Tout, dans ces montagnes, se mêlait à ma méditation et se combinait avec ma rêverie: la verdure, les masures, les fantômes, le paysage, les souvenirs, les hommes qui ont passé dans ces solitudes, l'histoire qui a flamboyé là, le soleil qui y rayonne toujours. César, me disais-je, cheminant à pied comme moi, a peut-être franchi ce ruisseau, suivi du soldat qui portait son épée. Presque toutes les grandes voix qui ont ébranlé l'intelligence humaine ont troublé les échos du Rhingau et du Taunus.
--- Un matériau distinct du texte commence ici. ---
(* ===== verification/XdpIpHash.v ===== *)
(** * The program [xdp_ip_hash] ([packet-solutions/xdp_prog_kern_02.c])

    For an IPv4 packet the program zeroes the header checksum, hashes a key and
    the first 20 bytes of the IP header, inserts the digest as an IP option of
    36 bytes behind the fixed header and recomputes the checksum.  A run is a
    function of the context, of the two hash maps and of this CPU's statistics;
    [hash0] is the indeterminate content of the stack array [hash_result]. *)

From S2P Require Import Prelude Sha256Spec Sha256 Sha256Correct Checksum Packet ParsingHelpers XdpStats.

(** ** Constants *)

Definition IP_OPT_HASH_ID : Z := 25.
Definition IP_OPT_HASH_LEN : Z := 36.
Definition ETHERNET_HEADER_SIZE : Z := 14.

Definition SECRET_KEY : list Z :=
  [ 0x4b; 0x75; 0x8f; 0x94; 0x98; 0xd3; 0x31; 0x26;
    0x16; 0xec; 0xc2; 0x61; 0x99; 0x43; 0x76; 0x45 ].

(** The assignments [temp->buffer[i] = SECRET_KEY[j]], as pairs [(i, j)]. *)
Definition key_assignments : list (Z * Z) :=
  [(0, 0); (1, 1); (2, 1); (3, 1); (4, 1); (5, 1); (6, 1); (7, 1);
   (8, 1); (9, 1); (10, 1); (11, 1); (12, 1); (13, 1); (14, 1); (15, 1)].

(** ** [compute_keyed_hash] *)

Fixpoint put_key (l : list (Z * Z)) (buffer : list Z) : option (list Z) :=
  match l with
  | [] => Some buffer
  | (i, j) :: l' => b ← aget SECRET_KEY j; buffer ← aset buffer i b; put_key l' buffer
  end.

(** The twenty guarded copies, the [j]-th of them. *)
Definition copy_body (ctx : xdp_md) (data data_end max_copy j : Z) (buffer : list Z)
    : option (ctl (list Z)) :=
  if (j + 1 <=? max_copy) && (data + j <? data_end) then
    b ← ld8 ctx (data + j);
    buffer ← aset buffer (16 + j) b;
    Some (Next buffer)
  else Some (Next buffer).

Definition compute_keyed_hash (ctx : xdp_md) (data data_len : Z) (hash : list Z) (σ : bpf_maps)
    : option (Z * list Z * bpf_maps) :=
  let data_end := xd_data_end ctx in
  if data_end <? data + data_len then Some (-1, hash, σ) else
  match sha256_temp_map σ with
  | None => Some (-1, hash, σ)
  | Some temp =>
      temp ← put_key key_assignments temp;
      let max_copy := if 20 <? data_len then 20 else data_len in
      temp ← for_loop 0 20 (copy_body ctx data data_end max_copy) temp;
      let σ := (sha256_init (mkMaps (sha256_ctx_map σ) (Some temp))).2 in
      '(_, σ) ← sha256_update TempBuffer (16 + max_copy) σ;
      '(_, hash, σ) ← sha256_final hash σ;
      Some (0, hash, σ)
  end.

(** ** [add_ip_option_hash] *)

(** Iteration [i = 4 q] of the unrolled copy of the hash into the option. *)
Definition option_body (options : Z) (hash : list Z) (q : Z) (ctx : xdp_md) : option (ctl xdp_md) :=
  let i := 4 * q in
  if (i + 3 <? 32) && (4 + i + 3 <? IP_OPT_HASH_LEN) then
    h0 ← aget hash i; ctx ← st8 ctx (options + (4 + i)) h0;
    h1 ← aget hash (i + 1); ctx ← st8 ctx (options + (4 + i + 1)) h1;
    h2 ← aget hash (i + 2); ctx ← st8 ctx (options + (4 + i + 2)) h2;
    h3 ← aget hash (i + 3); ctx ← st8 ctx (options + (4 + i + 3)) h3;
    Some (Next ctx)
  else Some (Next ctx).

Section program.
Context `{XdpHelpers}.

(** [iph->ihl = n]: the low nibble of the first byte. *)
Definition set_ihl (b n : Z) : Z := Z.lor (Z.land b 0xF0) (Z.land n 15).

Definition add_ip_option_hash (ctx : xdp_md) (hash : list Z) : option (Z * xdp_md) :=
  let sizeof_copy := ETHERNET_HEADER_SIZE + sizeof_iphdr in
  if xd_data_end ctx <? xd_data ctx + sizeof_copy then Some (-1, ctx) else
  headers_copy ← ld_bytes ctx (xd_data ctx) (Z.to_nat sizeof_copy);
  let '(ret, ctx) := bpf_xdp_adjust_head ctx (0 - IP_OPT_HASH_LEN) in
  if negb (ret =? 0) then Some (-1, ctx) else
  let data_end := xd_data_end ctx in
  let data := xd_data ctx in
  if data_end <? data + sizeof_copy then Some (-1, ctx) else
  ctx ← st_bytes ctx data headers_copy;
  let new_ip := data + ETHERNET_HEADER_SIZE in
  if data_end <? new_ip + sizeof_iphdr then Some (-1, ctx) else
  b0 ← ld8 ctx new_ip;
  ctx ← st8 ctx new_ip (set_ihl b0 ((sizeof_iphdr + IP_OPT_HASH_LEN) / 4));
  tot_len ← ld16 ctx (new_ip + 2);
  ctx ← st16 ctx (new_ip + 2) (bpf_htons (bpf_ntohs tot_len + IP_OPT_HASH_LEN));
  ctx ← st16 ctx (new_ip + 10) 0;
  let options := new_ip + sizeof_iphdr in
  if data_end <? options + IP_OPT_HASH_LEN then Some (-1, ctx) else
  ctx ← st8 ctx options IP_OPT_HASH_ID;
  ctx ← st8 ctx (options + 1) IP_OPT_HASH_LEN;
  ctx ← st8 ctx (options + 2) 0x12;
  ctx ← st8 ctx (options + 3) 0x34;
  ctx ← for_loop 0 8 (option_body options hash) ctx;
  b0 ← ld8 ctx new_ip;
  let header_len := Z.land b0 15 * 4 in
  check ← calculate_ip_checksum (view ctx new_ip) header_len;
  ctx ← st16 ctx (new_ip + 10) check;
  Some (0, ctx).

(** ** [xdp_ip_hash_func] *)

Record kstate : Type := mkK {
  k_ctx : xdp_md;
  k_maps : bpf_maps;
  k_stats : list datarec;
}.

(** [out: return xdp_stats_record_action(ctx, action);] *)
Definition finish (k : kstate) (action : Z) : Z * kstate :=
  let '(ret, stats) := xdp_stats_record_action (k_ctx k) action (k_stats k) in
  (ret, mkK (k_ctx k) (k_maps k) stats).

(** The branch of IPv4 packets, from the cursor behind the Ethernet header. *)
Definition process_ipv4 (k : kstate) (nh : Z) (hash0 : list Z) : option (Z * kstate) :=
  let ctx := k_ctx k in
  let data_end := xd_data_end ctx in
  '(ip_type, _, hdr) ← parse_iphdr ctx nh data_end;
  if ip_type <? 0 then Some (XDP_ABORTED, k) else
  iphdr ← hdr;
  if data_end <? iphdr + sizeof_iphdr then Some (XDP_ABORTED, k) else
  b0 ← ld8 ctx iphdr;
  let header_size := Z.land b0 15 * 4 in
  if data_end <? iphdr + header_size then Some (XDP_ABORTED, k) else
  ctx ← st16 ctx (iphdr + 10) 0;
  '(ret, hash, σ) ← compute_keyed_hash ctx iphdr header_size hash0 (k_maps k);
  if ret =? 0 then
    '(_, ctx) ← add_ip_option_hash ctx hash;
    Some (XDP_PASS, mkK ctx σ (k_stats k))
  else Some (XDP_PASS, mkK ctx σ (k_stats k)).

Definition xdp_ip_hash_func (k : kstate) (hash0 : list Z) : option (Z * kstate) :=
  let ctx := k_ctx k in
  '(eth_type, nh, _) ← parse_ethhdr ctx (xd_data ctx) (xd_data_end ctx);
  if eth_type <? 0 then Some (finish k XDP_ABORTED) else
  if eth_type =? bpf_htons ETH_P_IP then
    '(action, k) ← process_ipv4 k nh hash0; Some (finish k action)
  else if eth_type =? bpf_htons ETH_P_IPV6 then Some (finish k XDP_PASS)
  else Some (finish k XDP_PASS).
End program.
Ces montagnes sont les mêmes qui s'émurent quand le prince Thomas d'Aquin, si longtemps surnommé Bos mutus, poussa enfin dans la doctrine ce mugissement qui fit tressaillir le monde. «Dedit in doctrina mugitum, quod in toto mundo sonavit.» C'est sur ces monts que Jean Huss, prédisant Luther, comme si le rideau qui se déchire à la dernière heure laissait voir distinctement l'avenir, répandit du haut de son bûcher de Constance ce cri prophétique: Aujourd'hui vous brûlez l'oie[1], mais dans cent ans le cygne naîtra. Enfin, c'est à travers ces rochers que Luther, cent ans après, surgissant à l'heure dite, ouvrit ses ailes et jeta cette clameur formidable: Meurent les évêques et les princes, les monastères, les cloîtres, les églises et les palais, plutôt qu'une seule âme!